September 11 Digital Archive

story8446.xml

Title

story8446.xml

Source

born-digital

Media Type

story

Created by Author

yes

Described by Author

no

Date Entered

2002-10-16

911DA Story: Story

I was in the kitchen when my 17 year old son yelled to me about an airplane crashing into the tower. I thought he was talking about a movie, or just joking around so I just ignored him. A few seconds later he screamed for me to come into the living room. When I saw the images on the television, I froze. I couldn't move. My son and I just sat there in disbelief. Then as if the horror we were watching wasn't bad enough, the announcement and live account of the second plane hitting came on.

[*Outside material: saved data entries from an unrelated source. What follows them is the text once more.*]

(** A new object has no capability and no open file. *)
Lemma files_object k k1 fs boot oid i :
  files_ok k fs boot → file_closed fs i →
  object_created k k1 oid SCDK_OBJ_FILE SCDK_BOOT_CORE 0 (P_file i) →
  files_ok k1 fs boot ∧ (∀ c e, scdk_cap_lookup k1 c = Ok e → ce_object_id e ≠ oid).
Proof.
  intros Hok Hcl Hoc. pose proof (fo_kernel _ _ _ Hok) as Hwf.
  assert (∀ c e, scdk_cap_lookup k1 c = Ok e → scdk_cap_lookup k c = Ok e) as Hback.
  { intros c e. eapply object_created_caps_back; [apply Hwf|done]. }
  assert (∀ c e, scdk_cap_lookup k1 c = Ok e → ce_object_id e ≠ oid) as Hno.
  { intros c e He%Hback Heq. unfold scdk_cap_lookup in He. do 3 minv_step He. apply (inj Ok) in He as ->.
    rewrite Heq in E0. by apply (oc_fresh _ _ _ _ _ _ _ Hoc) in E0. }
  split; [|done]. destruct (files_ok_same k k1 fs fs boot) as [? _]; [done| |done|done| |done| |done].
  - by eapply object_created_kwf.
  - intros id o j Ho Hp. destruct (oc_only _ _ _ _ _ _ _ Hoc id o Ho) as [Ho'|(_ & _ & Hp' & _)];
      [by eapply fo_slot|]. rewrite Hp in Hp'. injection Hp' as ->. destruct Hcl as (f & Hf & _).
    by eapply lookup_lt_Some.
  - intros c j _. split.
    + intros (e & o & f & Hc & Ho & Hr)%file_slot_Ok. apply file_slot_Ok. exists e, o, f.
      split_and!; [| |tauto..].
      * apply cap_check_Ok in Hc as (? & ? & ? & ?). apply cap_check_Ok. auto.
      * destruct (oc_only _ _ _ _ _ _ _ Hoc _ o Ho) as [Ho'|(Heq & _)]; [done|].
        apply cap_check_Ok in Hc as (_ & Hl & _). by destruct (Hno c e).
    + apply slot_kernel; [|apply Hoc]. intros e. by eapply object_created_caps; [apply Hwf|].
Qed.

I think it was the first time in my life that fear really took hold of me. My thoughts were racing. I couldn't take my eyes off the television. I was shaking and crying and holding my son. I had moved to Holland just that past April from New York. I was born and raised in upstate N.Y., and now I was watching the most horrifying thing I had ever seen. I wanted to go home, but was afraid. I wanted to help, but didn't know the first thing to do, so I just sat in front of the television. Day and night, I watched as one life after another was taken so violently. I tried to phone my family, but the lines were all busy. I just needed to hear their voices. I knew they were O.K., but I still needed to talk with them for reassurance. I couldn't stop thinking about all those people, I still think about it almost everyday. My daughter was hit by a car on July twentieth, 2001, in the States. I flew there immediately. She was badly hurt, but time would heal, along with surgery and physical therapy. I made arrangements to fly back to Holland the last week of August. Two weeks later, I am watching thousands of people dying. My little girl is alive and doing well. I am so very sorry for all who have lost their loved ones. I cannot express how sad this has made me. I am not even sure that my letter is making much sense right now. There is so much to say, but I can't find the words. This has changed me.